======== SUPPLIED ENTRIES

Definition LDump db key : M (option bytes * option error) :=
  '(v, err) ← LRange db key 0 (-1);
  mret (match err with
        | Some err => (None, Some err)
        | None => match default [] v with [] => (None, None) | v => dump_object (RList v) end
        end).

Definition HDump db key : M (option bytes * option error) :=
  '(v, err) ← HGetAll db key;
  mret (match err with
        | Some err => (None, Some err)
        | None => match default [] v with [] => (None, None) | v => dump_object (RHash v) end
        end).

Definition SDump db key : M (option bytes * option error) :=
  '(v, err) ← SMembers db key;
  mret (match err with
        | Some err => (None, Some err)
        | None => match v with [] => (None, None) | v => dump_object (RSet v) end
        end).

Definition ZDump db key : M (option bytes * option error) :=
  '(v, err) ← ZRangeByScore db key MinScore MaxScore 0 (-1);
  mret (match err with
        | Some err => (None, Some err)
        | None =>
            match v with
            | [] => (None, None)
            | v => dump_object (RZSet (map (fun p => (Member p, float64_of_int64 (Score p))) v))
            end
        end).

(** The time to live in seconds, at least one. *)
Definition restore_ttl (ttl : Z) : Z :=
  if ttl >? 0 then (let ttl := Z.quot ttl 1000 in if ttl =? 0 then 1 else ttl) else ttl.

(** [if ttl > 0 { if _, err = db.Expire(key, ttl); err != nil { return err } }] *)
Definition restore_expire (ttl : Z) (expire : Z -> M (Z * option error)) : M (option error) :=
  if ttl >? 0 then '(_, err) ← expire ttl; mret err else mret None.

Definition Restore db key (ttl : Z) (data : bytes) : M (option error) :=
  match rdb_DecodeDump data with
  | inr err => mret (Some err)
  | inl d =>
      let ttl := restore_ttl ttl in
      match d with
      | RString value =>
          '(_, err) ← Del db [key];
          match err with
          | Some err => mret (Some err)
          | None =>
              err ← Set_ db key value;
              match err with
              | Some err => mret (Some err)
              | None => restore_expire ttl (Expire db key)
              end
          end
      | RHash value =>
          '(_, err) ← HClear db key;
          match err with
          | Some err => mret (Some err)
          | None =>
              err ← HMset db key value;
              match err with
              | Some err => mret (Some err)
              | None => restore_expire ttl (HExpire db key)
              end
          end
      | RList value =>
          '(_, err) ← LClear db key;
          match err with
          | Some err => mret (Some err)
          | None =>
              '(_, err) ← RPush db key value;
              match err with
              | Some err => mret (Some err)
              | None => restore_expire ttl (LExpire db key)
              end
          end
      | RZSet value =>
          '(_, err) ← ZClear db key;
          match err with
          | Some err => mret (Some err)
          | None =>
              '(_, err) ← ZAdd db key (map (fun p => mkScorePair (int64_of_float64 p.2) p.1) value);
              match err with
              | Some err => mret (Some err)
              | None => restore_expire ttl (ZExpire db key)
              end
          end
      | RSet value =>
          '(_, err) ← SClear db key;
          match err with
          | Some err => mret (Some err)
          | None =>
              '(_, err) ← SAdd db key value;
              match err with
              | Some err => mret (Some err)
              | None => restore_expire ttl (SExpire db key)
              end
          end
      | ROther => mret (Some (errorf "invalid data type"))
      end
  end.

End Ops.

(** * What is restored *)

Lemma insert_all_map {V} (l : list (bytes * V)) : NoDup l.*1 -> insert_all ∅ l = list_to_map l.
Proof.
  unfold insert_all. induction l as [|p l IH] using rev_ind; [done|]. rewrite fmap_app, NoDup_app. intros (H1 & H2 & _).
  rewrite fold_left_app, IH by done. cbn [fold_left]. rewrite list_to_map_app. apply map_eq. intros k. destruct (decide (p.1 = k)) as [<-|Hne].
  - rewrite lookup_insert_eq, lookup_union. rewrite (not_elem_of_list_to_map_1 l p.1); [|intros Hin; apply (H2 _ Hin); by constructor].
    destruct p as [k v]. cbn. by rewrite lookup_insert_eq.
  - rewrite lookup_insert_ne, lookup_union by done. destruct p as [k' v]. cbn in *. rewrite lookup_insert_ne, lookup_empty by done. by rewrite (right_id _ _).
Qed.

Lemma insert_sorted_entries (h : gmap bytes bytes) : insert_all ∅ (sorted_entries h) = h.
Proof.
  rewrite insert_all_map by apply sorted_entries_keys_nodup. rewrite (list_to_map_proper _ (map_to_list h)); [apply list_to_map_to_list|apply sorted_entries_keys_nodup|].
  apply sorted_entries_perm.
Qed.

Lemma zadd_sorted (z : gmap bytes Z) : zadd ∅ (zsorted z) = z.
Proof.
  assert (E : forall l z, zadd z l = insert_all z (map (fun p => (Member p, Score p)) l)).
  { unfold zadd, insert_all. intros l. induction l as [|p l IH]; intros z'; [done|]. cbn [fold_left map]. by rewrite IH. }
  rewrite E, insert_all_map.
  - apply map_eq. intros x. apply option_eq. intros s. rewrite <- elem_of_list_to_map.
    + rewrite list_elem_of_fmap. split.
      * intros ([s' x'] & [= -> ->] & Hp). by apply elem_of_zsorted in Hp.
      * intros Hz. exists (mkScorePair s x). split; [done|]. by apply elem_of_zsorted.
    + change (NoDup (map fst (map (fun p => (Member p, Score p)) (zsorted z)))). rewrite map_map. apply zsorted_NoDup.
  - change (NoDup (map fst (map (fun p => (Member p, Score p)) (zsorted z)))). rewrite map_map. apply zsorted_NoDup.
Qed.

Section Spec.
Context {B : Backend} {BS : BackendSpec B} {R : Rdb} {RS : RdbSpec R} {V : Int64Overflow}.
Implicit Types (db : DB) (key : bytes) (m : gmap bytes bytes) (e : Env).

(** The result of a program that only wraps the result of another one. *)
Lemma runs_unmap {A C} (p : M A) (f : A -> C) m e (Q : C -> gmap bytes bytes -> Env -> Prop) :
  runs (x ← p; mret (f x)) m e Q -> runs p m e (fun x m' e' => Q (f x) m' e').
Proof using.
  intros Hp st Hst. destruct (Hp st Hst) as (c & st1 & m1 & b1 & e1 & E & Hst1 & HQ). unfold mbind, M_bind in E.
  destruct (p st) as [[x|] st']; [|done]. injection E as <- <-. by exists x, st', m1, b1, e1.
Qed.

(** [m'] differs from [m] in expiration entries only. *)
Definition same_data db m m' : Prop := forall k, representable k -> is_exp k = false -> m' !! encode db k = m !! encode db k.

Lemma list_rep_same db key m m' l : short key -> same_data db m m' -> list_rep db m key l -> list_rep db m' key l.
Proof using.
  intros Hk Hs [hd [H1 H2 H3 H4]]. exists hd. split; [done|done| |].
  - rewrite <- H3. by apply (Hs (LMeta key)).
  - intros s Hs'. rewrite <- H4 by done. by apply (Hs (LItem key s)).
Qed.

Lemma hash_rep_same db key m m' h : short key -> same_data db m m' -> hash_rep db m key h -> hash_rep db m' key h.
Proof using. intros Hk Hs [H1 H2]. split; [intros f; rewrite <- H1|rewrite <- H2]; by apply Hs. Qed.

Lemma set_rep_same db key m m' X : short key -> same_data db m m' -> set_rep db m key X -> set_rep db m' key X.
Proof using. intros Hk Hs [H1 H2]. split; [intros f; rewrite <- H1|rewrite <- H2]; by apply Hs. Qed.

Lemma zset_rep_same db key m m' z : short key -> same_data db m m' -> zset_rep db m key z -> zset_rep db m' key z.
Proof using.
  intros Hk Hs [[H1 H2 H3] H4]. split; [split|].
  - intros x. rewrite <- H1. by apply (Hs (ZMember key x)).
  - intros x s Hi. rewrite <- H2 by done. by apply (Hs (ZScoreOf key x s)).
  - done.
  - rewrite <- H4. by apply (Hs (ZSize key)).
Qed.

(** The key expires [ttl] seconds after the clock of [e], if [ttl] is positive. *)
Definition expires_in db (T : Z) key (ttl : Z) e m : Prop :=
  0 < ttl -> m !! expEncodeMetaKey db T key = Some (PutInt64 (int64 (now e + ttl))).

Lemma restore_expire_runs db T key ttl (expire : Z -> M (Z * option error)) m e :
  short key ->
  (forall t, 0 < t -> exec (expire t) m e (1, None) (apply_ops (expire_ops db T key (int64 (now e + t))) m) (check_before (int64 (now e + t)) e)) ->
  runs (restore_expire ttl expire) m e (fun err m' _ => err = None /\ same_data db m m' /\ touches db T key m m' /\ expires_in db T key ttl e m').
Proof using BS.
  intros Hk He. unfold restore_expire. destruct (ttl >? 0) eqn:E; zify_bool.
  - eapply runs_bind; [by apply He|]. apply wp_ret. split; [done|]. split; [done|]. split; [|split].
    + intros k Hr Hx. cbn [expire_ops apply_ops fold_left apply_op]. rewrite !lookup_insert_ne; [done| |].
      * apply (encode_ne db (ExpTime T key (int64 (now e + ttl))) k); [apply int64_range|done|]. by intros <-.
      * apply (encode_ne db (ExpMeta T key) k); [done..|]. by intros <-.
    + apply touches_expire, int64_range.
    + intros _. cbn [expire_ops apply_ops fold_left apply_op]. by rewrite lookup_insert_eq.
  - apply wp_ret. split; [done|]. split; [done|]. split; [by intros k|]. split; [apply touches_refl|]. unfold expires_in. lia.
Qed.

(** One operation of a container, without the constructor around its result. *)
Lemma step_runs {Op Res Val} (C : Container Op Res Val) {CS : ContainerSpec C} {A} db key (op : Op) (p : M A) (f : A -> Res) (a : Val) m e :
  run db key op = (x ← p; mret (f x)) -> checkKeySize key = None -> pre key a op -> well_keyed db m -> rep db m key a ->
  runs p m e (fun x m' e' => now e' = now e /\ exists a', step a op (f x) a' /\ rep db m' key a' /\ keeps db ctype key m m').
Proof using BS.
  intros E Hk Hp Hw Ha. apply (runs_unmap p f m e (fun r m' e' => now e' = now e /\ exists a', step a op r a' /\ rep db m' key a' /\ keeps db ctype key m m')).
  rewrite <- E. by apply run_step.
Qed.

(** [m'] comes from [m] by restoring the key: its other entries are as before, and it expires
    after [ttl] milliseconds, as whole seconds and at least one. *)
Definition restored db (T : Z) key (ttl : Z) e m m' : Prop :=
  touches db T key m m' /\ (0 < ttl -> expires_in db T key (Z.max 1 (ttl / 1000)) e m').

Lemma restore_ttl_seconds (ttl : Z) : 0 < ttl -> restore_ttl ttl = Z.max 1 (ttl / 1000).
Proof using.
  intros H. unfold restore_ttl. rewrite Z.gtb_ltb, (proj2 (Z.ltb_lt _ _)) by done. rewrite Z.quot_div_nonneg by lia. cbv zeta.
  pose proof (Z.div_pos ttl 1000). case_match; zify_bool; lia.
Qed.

================
======== SUPPLIED ENTRIES

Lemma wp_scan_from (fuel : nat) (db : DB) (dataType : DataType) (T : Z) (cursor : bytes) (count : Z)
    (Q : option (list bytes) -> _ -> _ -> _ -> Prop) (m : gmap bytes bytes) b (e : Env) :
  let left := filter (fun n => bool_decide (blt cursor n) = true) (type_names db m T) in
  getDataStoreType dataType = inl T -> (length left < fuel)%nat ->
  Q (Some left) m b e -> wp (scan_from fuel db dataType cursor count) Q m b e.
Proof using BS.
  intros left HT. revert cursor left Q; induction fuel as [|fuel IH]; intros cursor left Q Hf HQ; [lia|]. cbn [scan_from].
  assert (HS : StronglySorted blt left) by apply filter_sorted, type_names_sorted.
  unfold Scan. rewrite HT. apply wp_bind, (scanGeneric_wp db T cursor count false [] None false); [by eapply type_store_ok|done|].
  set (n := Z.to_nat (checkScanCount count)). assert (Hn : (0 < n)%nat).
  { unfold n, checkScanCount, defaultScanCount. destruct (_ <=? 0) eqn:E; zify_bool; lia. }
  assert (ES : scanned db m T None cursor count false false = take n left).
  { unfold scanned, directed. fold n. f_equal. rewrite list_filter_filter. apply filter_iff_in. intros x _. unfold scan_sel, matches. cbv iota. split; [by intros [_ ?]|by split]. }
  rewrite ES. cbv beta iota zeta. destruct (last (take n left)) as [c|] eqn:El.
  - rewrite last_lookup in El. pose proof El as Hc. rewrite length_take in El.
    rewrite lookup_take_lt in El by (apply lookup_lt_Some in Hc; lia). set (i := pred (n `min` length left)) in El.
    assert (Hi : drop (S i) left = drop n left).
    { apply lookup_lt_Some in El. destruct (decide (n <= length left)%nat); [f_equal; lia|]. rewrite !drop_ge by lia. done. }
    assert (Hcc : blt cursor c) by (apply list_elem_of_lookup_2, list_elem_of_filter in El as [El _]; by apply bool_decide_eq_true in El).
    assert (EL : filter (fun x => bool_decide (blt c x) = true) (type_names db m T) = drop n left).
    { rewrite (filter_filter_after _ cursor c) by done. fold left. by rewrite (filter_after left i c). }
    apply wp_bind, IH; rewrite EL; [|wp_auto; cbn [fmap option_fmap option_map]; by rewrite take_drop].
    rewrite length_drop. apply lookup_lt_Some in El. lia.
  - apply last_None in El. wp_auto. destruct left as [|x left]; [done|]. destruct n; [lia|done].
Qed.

================
======== SUPPLIED ENTRIES

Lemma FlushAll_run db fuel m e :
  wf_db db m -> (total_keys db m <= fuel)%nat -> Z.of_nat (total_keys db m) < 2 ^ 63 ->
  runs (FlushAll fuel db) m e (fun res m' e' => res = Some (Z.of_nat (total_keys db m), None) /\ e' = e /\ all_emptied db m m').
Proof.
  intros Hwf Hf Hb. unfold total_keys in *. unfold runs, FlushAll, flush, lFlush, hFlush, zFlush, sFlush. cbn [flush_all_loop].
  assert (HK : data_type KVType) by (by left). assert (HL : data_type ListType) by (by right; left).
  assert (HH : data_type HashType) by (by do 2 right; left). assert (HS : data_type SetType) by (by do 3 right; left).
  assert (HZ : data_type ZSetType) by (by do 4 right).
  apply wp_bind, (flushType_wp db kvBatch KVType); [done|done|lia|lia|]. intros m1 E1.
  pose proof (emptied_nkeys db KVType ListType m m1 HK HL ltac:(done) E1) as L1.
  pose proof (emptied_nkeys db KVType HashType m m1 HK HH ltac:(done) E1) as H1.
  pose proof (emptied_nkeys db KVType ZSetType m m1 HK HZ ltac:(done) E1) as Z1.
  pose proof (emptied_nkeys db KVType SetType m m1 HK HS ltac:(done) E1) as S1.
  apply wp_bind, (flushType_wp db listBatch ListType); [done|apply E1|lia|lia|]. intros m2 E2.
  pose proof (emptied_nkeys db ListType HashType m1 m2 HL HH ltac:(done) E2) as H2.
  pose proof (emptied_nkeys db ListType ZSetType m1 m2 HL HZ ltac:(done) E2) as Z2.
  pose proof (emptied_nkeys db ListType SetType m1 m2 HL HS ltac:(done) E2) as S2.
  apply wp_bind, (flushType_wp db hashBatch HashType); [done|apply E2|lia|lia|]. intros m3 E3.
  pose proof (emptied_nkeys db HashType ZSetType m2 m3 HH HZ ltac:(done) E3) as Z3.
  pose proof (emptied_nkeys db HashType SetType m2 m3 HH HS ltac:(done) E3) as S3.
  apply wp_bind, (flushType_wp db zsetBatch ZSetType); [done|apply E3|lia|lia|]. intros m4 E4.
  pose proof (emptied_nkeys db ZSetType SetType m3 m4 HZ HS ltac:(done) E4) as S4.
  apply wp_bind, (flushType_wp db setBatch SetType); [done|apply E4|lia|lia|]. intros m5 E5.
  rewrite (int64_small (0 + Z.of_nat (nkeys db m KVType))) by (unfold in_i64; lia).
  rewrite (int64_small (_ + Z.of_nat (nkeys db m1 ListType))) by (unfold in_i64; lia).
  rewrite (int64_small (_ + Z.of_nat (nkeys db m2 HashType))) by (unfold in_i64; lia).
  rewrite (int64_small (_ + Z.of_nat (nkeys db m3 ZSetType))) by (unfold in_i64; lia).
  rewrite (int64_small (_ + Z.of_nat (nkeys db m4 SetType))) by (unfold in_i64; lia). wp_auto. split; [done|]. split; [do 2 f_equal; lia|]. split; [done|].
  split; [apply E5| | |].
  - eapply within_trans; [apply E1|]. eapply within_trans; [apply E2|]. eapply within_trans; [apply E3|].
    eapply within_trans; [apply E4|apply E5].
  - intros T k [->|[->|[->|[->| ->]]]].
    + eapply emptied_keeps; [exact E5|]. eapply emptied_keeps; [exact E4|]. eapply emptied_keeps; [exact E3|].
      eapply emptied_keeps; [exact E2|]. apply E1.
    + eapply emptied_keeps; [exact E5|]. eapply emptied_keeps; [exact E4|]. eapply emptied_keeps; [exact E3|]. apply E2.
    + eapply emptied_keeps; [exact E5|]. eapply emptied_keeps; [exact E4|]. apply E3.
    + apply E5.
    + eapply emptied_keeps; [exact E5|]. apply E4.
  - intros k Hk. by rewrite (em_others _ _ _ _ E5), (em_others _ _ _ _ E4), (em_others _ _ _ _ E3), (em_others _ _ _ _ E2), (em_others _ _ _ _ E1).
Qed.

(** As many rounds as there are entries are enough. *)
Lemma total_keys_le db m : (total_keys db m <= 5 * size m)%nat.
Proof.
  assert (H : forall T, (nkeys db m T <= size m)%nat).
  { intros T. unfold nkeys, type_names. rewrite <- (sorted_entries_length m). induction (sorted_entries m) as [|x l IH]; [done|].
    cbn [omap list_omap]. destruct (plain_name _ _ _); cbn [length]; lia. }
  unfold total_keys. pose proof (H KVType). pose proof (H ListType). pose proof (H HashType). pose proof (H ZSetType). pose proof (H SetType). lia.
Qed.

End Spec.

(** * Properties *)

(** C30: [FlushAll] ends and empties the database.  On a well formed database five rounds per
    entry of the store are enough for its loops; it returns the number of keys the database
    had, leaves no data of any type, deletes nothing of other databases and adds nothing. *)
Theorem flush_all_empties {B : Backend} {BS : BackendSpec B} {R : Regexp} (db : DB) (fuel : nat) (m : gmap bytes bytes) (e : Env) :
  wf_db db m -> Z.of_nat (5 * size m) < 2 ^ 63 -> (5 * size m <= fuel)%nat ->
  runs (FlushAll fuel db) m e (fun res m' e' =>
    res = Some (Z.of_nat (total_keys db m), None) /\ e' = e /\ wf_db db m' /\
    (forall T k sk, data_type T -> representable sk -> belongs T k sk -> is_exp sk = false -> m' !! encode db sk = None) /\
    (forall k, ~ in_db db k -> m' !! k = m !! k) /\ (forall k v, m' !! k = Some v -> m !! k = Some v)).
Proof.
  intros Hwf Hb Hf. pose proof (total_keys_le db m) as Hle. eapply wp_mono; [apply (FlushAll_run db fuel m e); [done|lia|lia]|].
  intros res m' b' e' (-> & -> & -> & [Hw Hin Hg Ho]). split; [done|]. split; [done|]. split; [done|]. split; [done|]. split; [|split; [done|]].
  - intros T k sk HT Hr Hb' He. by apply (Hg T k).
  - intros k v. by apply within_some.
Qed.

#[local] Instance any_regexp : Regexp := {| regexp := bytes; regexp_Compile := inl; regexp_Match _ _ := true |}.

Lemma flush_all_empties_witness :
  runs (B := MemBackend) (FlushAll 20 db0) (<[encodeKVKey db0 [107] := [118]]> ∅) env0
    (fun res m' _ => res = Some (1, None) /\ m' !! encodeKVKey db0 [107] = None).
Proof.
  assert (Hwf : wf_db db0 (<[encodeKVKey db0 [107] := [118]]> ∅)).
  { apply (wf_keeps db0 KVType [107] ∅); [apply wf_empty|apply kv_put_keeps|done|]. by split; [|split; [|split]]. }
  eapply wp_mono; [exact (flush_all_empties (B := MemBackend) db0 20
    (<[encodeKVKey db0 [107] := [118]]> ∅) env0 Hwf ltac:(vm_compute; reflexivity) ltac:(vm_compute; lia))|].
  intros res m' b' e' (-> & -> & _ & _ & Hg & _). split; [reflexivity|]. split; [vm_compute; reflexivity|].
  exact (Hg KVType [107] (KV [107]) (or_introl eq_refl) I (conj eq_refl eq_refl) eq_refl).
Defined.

================

| EXERCISE |
Extract the lines of the preceding material that run from the line with "Lemma wp_scan_from (fuel" through the line with "getDataStoreType dataType = inl", inclusive, reproducing them exactly and adding nothing.

| TASK RESULT |
Lemma wp_scan_from (fuel : nat) (db : DB) (dataType : DataType) (T : Z) (cursor : bytes) (count : Z)
    (Q : option (list bytes) -> _ -> _ -> _ -> Prop) (m : gmap bytes bytes) b (e : Env) :
  let left := filter (fun n => bool_decide (blt cursor n) = true) (type_names db m T) in
  getDataStoreType dataType = inl T -> (length left < fuel)%nat ->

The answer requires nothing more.